Incoming Asteroid! What Could We Do About It? and Duncan Lunan’s other recent books are available through Amazon – for details see Duncan’s website, www.duncanlunan.com.
The Sky Above You
By Duncan Lunan
About this Column
I began writing this column in early 1983 at the suggestion of the late Chris Boyce. At that time the Post Office would allow 1000 free mailings to start a new business, just under the number of small press newspapers in the UK at the time. I printed a flyer with the help of John Braithwaite (of Braithwaite Telescopes) offering a three-part column for £5, with the sky this month, a series of articles for beginners, and a monthly news feature. The column ran from May 1983 to May 1993 in various newspapers and magazines, but never in more than five outlets at a time, although every one of those 1000-plus papers would have included an astrology column.

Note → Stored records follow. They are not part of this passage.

(** ** Prefixes, suffixes, cutting, splitting *)

Fixpoint HasPrefix (s p : str) {struct p} : bool :=
  match p, s with
  | [], _ => true
  | _, [] => false
  | b :: p', a :: s' => Ascii.eqb a b && HasPrefix s' p'
  end.

Definition str_eqb (a b : str) : bool := bool_decide (a = b).

Definition HasSuffix (s t : str) : bool :=
  (length t <=? length s)%nat && str_eqb (drop (length s - length t) s) t.

Definition TrimSuffix (s t : str) : str :=
  if HasSuffix s t then take (length s - length t) s else s.

Definition TrimPrefix (s t : str) : str :=
  if HasPrefix s t then drop (length t) s else s.

Fixpoint Contains (s t : str) : bool :=
  HasPrefix s t || match s with [] => false | _ :: s' => Contains s' t end.

(** [strings.Cut]: the text before and after the first separator. *)
Fixpoint Cut (s sep : str) : option (str * str) :=
  if HasPrefix s sep then Some ([], drop (length sep) s) else
  match s with
  | [] => None
  | c :: s' =>
      match Cut s' sep with
      | Some (before, after) => Some (c :: before, after)
      | None => None
      end
  end.

Definition cons_head (c : byte) (l : list str) : list str :=
  match l with
  | [] => [[c]]
  | h :: t => (c :: h) :: t
  end.

(** [strings.Split] with a non-empty separator; [skip] bytes of a separator that
    has been recognised are still to be consumed. *)
Fixpoint split_go (sep : str) (skip : nat) (s : str) : list str :=
  match s with
  | [] => [[]]
  | c :: s' =>
      match skip with
      | S k => split_go sep k s'
      | O => if HasPrefix s sep then [] :: split_go sep (length sep - 1) s'
             else cons_head c (split_go sep 0 s')
      end
  end.

Definition Split (s sep : str) : list str := split_go sep 0 s.

(** [strings.Count]: the separators [Split] finds. *)
Definition Count (s sep : str) : nat := pred (length (Split s sep)).

Fixpoint Join (l : list str) (sep : str) : str :=
  match l with
  | [] => []
  | [a] => a
  | a :: l' => a ++ sep ++ Join l' sep
  end.

(** [strings.LastIndexByte]/[IndexByte] as a split at the byte. *)
Fixpoint cut_last (c : byte) (s : str) : option (str * str) :=
  match s with
  | [] => None
  | d :: s' =>
      match cut_last c s' with
      | Some (before, after) => Some (d :: before, after)
      | None => if Ascii.eqb d c then Some ([], s') else None
      end
  end.
Lemma validName_lower n : validName n = true -> forallb is_lower_ascii n = true.
Proof.
  intros Hv. apply forallb_forall. intros c Hc. apply list_elem_of_In in Hc.
  destruct (validName_chars n c Hv Hc) as [->|H]; [done|by apply name_char_lower].
Qed.

Lemma validName_no_star n : validName n = true -> "*"%char ∉ n.
Proof. intros Hv Hc. by destruct (validName_chars n _ Hv Hc). Qed.

Lemma validName_no_nul n : validName n = true -> byte_of 0 ∉ n.
Proof. intros Hv Hc. by destruct (validName_chars n _ Hv Hc). Qed.

Lemma valid_label_nonempty : valid_label [] = false.
Proof. done. Qed.

Lemma validName_trim n : validName n = true -> TrimSuffix n "." = n.
Proof.
  intros Hv. apply TrimSuffix_id. intros s ->. apply validName_labels in Hv.
  change (lit ".") with ["."%char] in Hv. rewrite split_char_mid, Forall_app in Hv.
  destruct Hv as [_ Hv]. rewrite split_char_nil in Hv. by inversion Hv.
Qed.

Section names.
Context `{UnicodeTable}.

Lemma NormalName_fixed n : validName n = true -> NormalName n = (n, true).
Proof.
  intros Hv. unfold NormalName. rewrite validName_trim by done.
  rewrite ToLower_fixed by (by apply validName_lower). by rewrite Hv.
Qed.

Lemma NormalName_valid n m : NormalName n = (m, true) -> validName m = true.
Proof. unfold NormalName. by intros [= <- ?]. Qed.

(** Normalisation is a projection onto the valid names: whatever the Unicode
    case table is, an accepted name comes back in a form that normalises to itself
    and consists only of labels of lower-case letters, digits and inner hyphens. *)
Theorem NormalName_idempotent n m :
  NormalName n = (m, true) ->
  NormalName m = (m, true) /\
  (forall c, c ∈ m -> c = "."%char \/ name_char c = true) /\
  Forall (fun l => valid_label l = true) (Split m ".").
Proof.
  intros Hn. apply NormalName_valid in Hn. split; [by apply NormalName_fixed|].
  split; [intros c; by apply validName_chars|by apply validName_labels].
Qed.
End names.

(** A mixed-case name with its root dot, and one spelled with the Kelvin sign
    (U+212A), which Unicode lower-casing turns into the letter k. *)
Lemma NormalName_idempotent_witness :
  @NormalName table_min "App.Example.COM." = (lit "app.example.com", true) /\
  @NormalName table_min "app.example.com" = (lit "app.example.com", true).
Proof.
  split; [by vm_compute|].
  apply (@NormalName_idempotent table_min "App.Example.COM."). by vm_compute.
Defined.

(** ** Patterns *)

(** The documented meaning of a resource domain: exact by default, [*.suffix] for
    exactly one label below the suffix, [**.suffix] for one or more. *)
Inductive covers : str -> str -> Prop :=
| covers_exact n : covers n n
| covers_one label suffix n :
    Split n "." = label :: Split suffix "." -> covers ("*." ++ suffix) n
| covers_many labels suffix n :
    labels <> [] -> Split n "." = labels ++ Split suffix "." -> covers ("**." ++ suffix) n.

Lemma suffix_labels n suffix :
  HasSuffix n ("." ++ suffix) = true <->
  exists labels, labels <> [] /\ Split n "." = labels ++ Split suffix ".".
Proof.
  rewrite HasSuffix_spec. split.
  - intros [s0 ->]. exists (Split s0 "."). split; [apply split_char_not_nil|]. apply split_char_mid.
  - intros (ls & Hn & E). exists (Join ls "."). by apply split_char_suffix.
Qed.

Lemma Count_length s : S (Count s ".") = length (Split s ".").
Proof.
  unfold Count. pose proof (split_char_not_nil "." s) as H.
  change (lit ".") with ["."%char]. by destruct (Split s ["."%char]).
Qed.
Definition spec_allocate (s : book) (g : str) (ps : list Prefix) (n : str) : option Addr * book :=
  match list_find (eq n) (names_of s g) with
  | Some (i, _) => (Addr4 <$> pool ps !! i, s)
  | None =>
      match pool ps !! length (names_of s g) with
      | None => (None, s)
      | Some v => (Some (Addr4 v), <[g := names_of s g ++ [n]]> s)
      end
  end.

(** A family of pools that can be served side by side. *)
Record pools_ok (G : gmap str (list Prefix)) : Prop := {
  po_sep : forall g ps, G !! g = Some ps -> separated ps;
  po_key : forall g ps, G !! g = Some ps -> byte_of 0 ∉ g;
  po_apart : forall g h ps qs x, G !! g = Some ps -> G !! h = Some qs -> g <> h ->
    x ∈ pool ps -> x ∈ pool qs -> False;
}.

Lemma akey_inj g n h m :
  byte_of 0 ∉ g -> byte_of 0 ∉ h -> akey g n = akey h m -> g = h /\ n = m.
Proof.
  unfold akey. revert h; induction g as [|c g IH]; intros h Hg Hh E; destruct h as [|d h]; injection E.
  - by intros ->.
  - intros _ E1. destruct Hh. apply elem_of_cons. left. exact E1.
  - intros _ E1. destruct Hg. apply elem_of_cons. left. exact (eq_sym E1).
  - apply not_elem_of_cons in Hg as [_ Hg], Hh as [_ Hh].
    intros E' ->. destruct (IH h Hg Hh E') as [-> ->]. done.
Qed.

Lemma pool_nodup ps : separated ps -> NoDup (pool ps).
Proof.
  induction ps as [|p ps IH]; intros Hs; [constructor|]. rewrite pool_cons.
  destruct (separated_middle [] p ps Hs) as (Hp & _ & Hr).
  apply NoDup_app. split; [apply NoDup_seqZ|]. split.
  - intros x Hx (q & Hq & Hxq)%elem_of_pool. destruct (Hr q Hq) as [Hwq Hd].
    apply elem_of_pool1 in Hx, Hxq; [|done..]. unfold p_disjoint in Hd. lia.
  - apply IH. destruct Hs as [H1 H2 H3 H4]. split.
    + by inversion H1.
    + intros i j a b Ha Hb Hne. apply (H2 (S i) (S j)); [done..|lia].
    + intros a b Ha Hb. apply H3; by right.
    + intros a Ha. apply H4. by right.
Qed.

Lemma pool_Next ps v : separated ps -> v ∈ pool ps -> Next (Addr4 v) = Addr4 (v + 1).
Proof.
  intros Hs (p & Hp & Hx)%elem_of_pool. pose proof (sep_end _ Hs p Hp).
  pose proof (sep_wf _ Hs) as Hw. rewrite Forall_forall in Hw.
  apply elem_of_pool1 in Hx; [|auto]. unfold Next. cbn [Is4 Addr4 addr_kind addr_val].
  destruct (Z.eqb_spec (v + 1) (2 ^ 32)); [lia|done].
Qed.

Section refinement.
Context (G : gmap str (list Prefix)) (HG : pools_ok G).

Definition assigned (s : book) (g n : str) (v : Z) : Prop :=
  exists ps i, G !! g = Some ps /\ names_of s g !! i = Some n /\ pool ps !! i = Some v.

(** The allocator state that represents a book. *)
Record represents (s : book) (a : Allocator) : Prop := {
  rep_key : forall k ip, byKey a !! k = Some ip <->
    exists g n v, k = akey g n /\ ip = Addr4 v /\ assigned s g n v;
  rep_ip : forall ip m, byIP a !! ip = Some m <->
    exists v, ip = Addr4 v /\ assigned s (m_Gateway m) (m_Domain m) v;
  rep_next : forall g ps, G !! g = Some ps ->
    next_of a g = cursor ps (length (names_of s g)) /\
    (length (names_of s g) <= length (pool ps))%nat;
  rep_nodup : forall g, NoDup (names_of s g);
  rep_expires : expires a = ∅;
}.
(* ===== verification/DnsWireSpec.v ===== *)
(** * DNS over UDP: the server never panics and clients can read what it sends

    The parser accepts exactly the messages whose question section is a sequence
    of labels of 1 to 63 bytes, a zero byte, a type and a class; every request,
    however malformed, is handled without a panic and within the parser's fuel;
    and a resolver that follows RFC 1035 reads from the reply exactly what the
    domain decision said. *)

From S2P Require Import Prelude GoStrings NetAddr DnsWire.

(** ** Checked byte operations *)

Lemma slice_some b lo hi :
  (lo <= hi)%nat -> (hi <= length b)%nat -> slice b lo hi = Some (take (hi - lo) (drop lo b)).
Proof.
  intros. unfold slice.
  by rewrite (proj2 (Nat.leb_le lo hi)), (proj2 (Nat.leb_le hi _)).
Qed.

Lemma slice_app l m r : slice (l ++ m ++ r) (length l) (length l + length m) = Some m.
Proof.
  rewrite slice_some by (rewrite ?length_app; lia).
  by rewrite drop_app_length, Nat.add_comm, Nat.add_sub, take_app_length.
Qed.

Lemma u16_app l x y r : u16 (l ++ x :: y :: r) (length l) = Some (bval x * 256 + bval y).
Proof.
  unfold u16. pose proof (slice_app l [x; y] r) as H. cbn [length app] in H. by rewrite H.
Qed.

Lemma put_app l m n r k :
  k = length l -> length n = length m -> put (l ++ m ++ r) k n = Some (l ++ n ++ r).
Proof.
  intros -> Hn. unfold put. rewrite (proj2 (Nat.leb_le _ _)) by (rewrite !length_app; lia).
  rewrite take_app_length, Hn, <-drop_drop, drop_app_length, drop_app_length. done.
Qed.

Lemma be_bytes_length n v : length (be_bytes n v) = n.
Proof. induction n as [|n IH]; cbn [be_bytes length]; lia. Qed.

Lemma be2_value v : bval (byte_of (Z.shiftr v 8)) * 256 + bval (byte_of v) = v mod 65536.
Proof.
  rewrite !bval_byte_of, Z.shiftr_div_pow2 by lia.
  change (2 ^ 8) with 256. Z.div_mod_to_equations. lia.
Qed.

Lemma be2_bval x y :
  be_bytes 2 (bval x * 256 + bval y) = [x; y].
Proof.
  pose proof (bval_bound x). pose proof (bval_bound y).
  cbn [be_bytes]. change (8 * Z.of_nat 1) with 8. change (8 * Z.of_nat 0) with 0.
  rewrite Z.shiftr_0_r, Z.shiftr_div_pow2 by lia. change (2 ^ 8) with 256.
  rewrite Z.div_add_l, Z.div_small, Z.add_0_r, byte_of_bval by lia.
  do 2 f_equal. apply bval_inj. rewrite bval_byte_of.
  rewrite Z.add_comm, Z.mod_add, Z.mod_small; lia.
Qed.

(** ** The question section *)

Definition label_ok (l : str) : Prop := (1 <= length l <= 63)%nat.

Definition labels_bytes (ls : list str) : list byte := mjoin (encode_label <$> ls).

Lemma labels_bytes_cons l ls :
  labels_bytes (l :: ls) = byte_of (Z.of_nat (length l)) :: l ++ labels_bytes ls.
Proof. done. Qed.

Lemma bval_label_length l : label_ok l -> bval (byte_of (Z.of_nat (length l))) = Z.of_nat (length l).
Proof. intros [? ?]. rewrite bval_byte_of, Z.mod_small; lia. Qed.

Lemma parse_labels_complete ls : forall fuel pre rest acc p,
  Forall label_ok ls -> (length ls < fuel)%nat -> p = length pre ->
  parse_labels fuel (pre ++ labels_bytes ls ++ byte_of 0 :: rest) p acc =
    LabelsOk (p + length (labels_bytes ls) + 1) (acc ++ ls).
Proof.
  induction ls as [|l ls IH]; intros [|fuel] pre rest acc p Hok Hf ->; cbn in Hf; try lia.
  - cbn [labels_bytes fmap list_fmap mjoin list_join app parse_labels].
    rewrite list_lookup_middle by done. cbn -[Nat.add].
    rewrite app_nil_r. f_equal. lia.
  - apply Forall_cons in Hok as [Hl Hls].
    rewrite labels_bytes_cons. cbn [app parse_labels].
    rewrite list_lookup_middle by done.
    cbn beta iota zeta. rewrite bval_label_length, Nat2Z.id by done.
    destruct Hl as [Hl1 Hl2].
    rewrite (proj2 (Nat.eqb_neq _ 0)), (proj2 (Nat.ltb_ge 63 _)) by lia. cbn [orb].
    rewrite (proj2 (Nat.ltb_ge _ _)) by (rewrite length_app; cbn [length]; rewrite !length_app; lia).
    set (b := byte_of (Z.of_nat (length l))).
    rewrite (cons_middle b pre), <-!(app_assoc l).
    rewrite (app_assoc pre [b]).
    replace (drop (S (length pre)) _) with (l ++ labels_bytes ls ++ byte_of 0 :: rest)
      by (rewrite drop_app_length' by (rewrite length_app; cbn; lia); done).
    rewrite take_app_length, (app_assoc _ l), IH
      by (first [done | lia | rewrite !length_app; cbn; lia]).
    rewrite <-app_assoc. f_equal. cbn [length]. rewrite length_app. lia.
Qed.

Since then it’s appeared sporadically in a range of publications including The Southsider in Glasgow and the Dalyan Courier in Turkey, but most often, normally three times per year, in Jeff Hawke’s Cosmos from the first issue in March 2003 until the last in January 2018, with a last piece in “Jeff Hawke, The Epilogue” (Jeff Hawke Club, 2020). It continues to appear monthly in Troon's Going Out and Orkney News, with an expanded version broadcast monthly on Arransound Radio since August 2023
The monthly maps for the column were drawn for me by Jim Barker, based on similar, uncredited ones in Dr. Leon Hausman’s “Astronomy Handbook” (Fawcett Publications, 1956). Jim had to redraw or elongate several of them because they were drawn for mid-US latitudes, about 40 degrees North, making them usable over most of the northern hemisphere. The biggest change needed was in November when only Dubhe, Merak and Megrez of the Big Dipper, as the US version called it, were visible at that latitude. In the UK, all the stars of the Plough are circumpolar, always above the horizon. We decided to keep an insert in the January map showing the position of M42, the Great Nebula in the Sword of Orion, and for that reason, to stick with the set time of 9 p.m., (10 p.m. BST in summer), although in Scotland the sky isn’t dark then during June and July.
To use the maps in theory you should hold them overhead, aligning the North edge to true north, marked by Polaris and indicated by Dubhe and Merak, the Pointers. It’s more practical to hold the map in front of you when looking south and then rotate it as you face east, south and west. Some readers are confused because east is on the left, opposite to terrestrial maps, but that’s because they’re the other way up. When you’re facing south and looking at the sky, east is on your left.
The star patterns are the same for each month of each year, and only the positions of the planets change. (“Astronomy Handbook” accidentally shows Saturn in Virgo during May, showing that the maps weren’t originally drawn for the Hausman book.) Consequently regular readers for a year will by then have built up a complete set of twelve.
©DuncanLunan2013, updated monthly since then.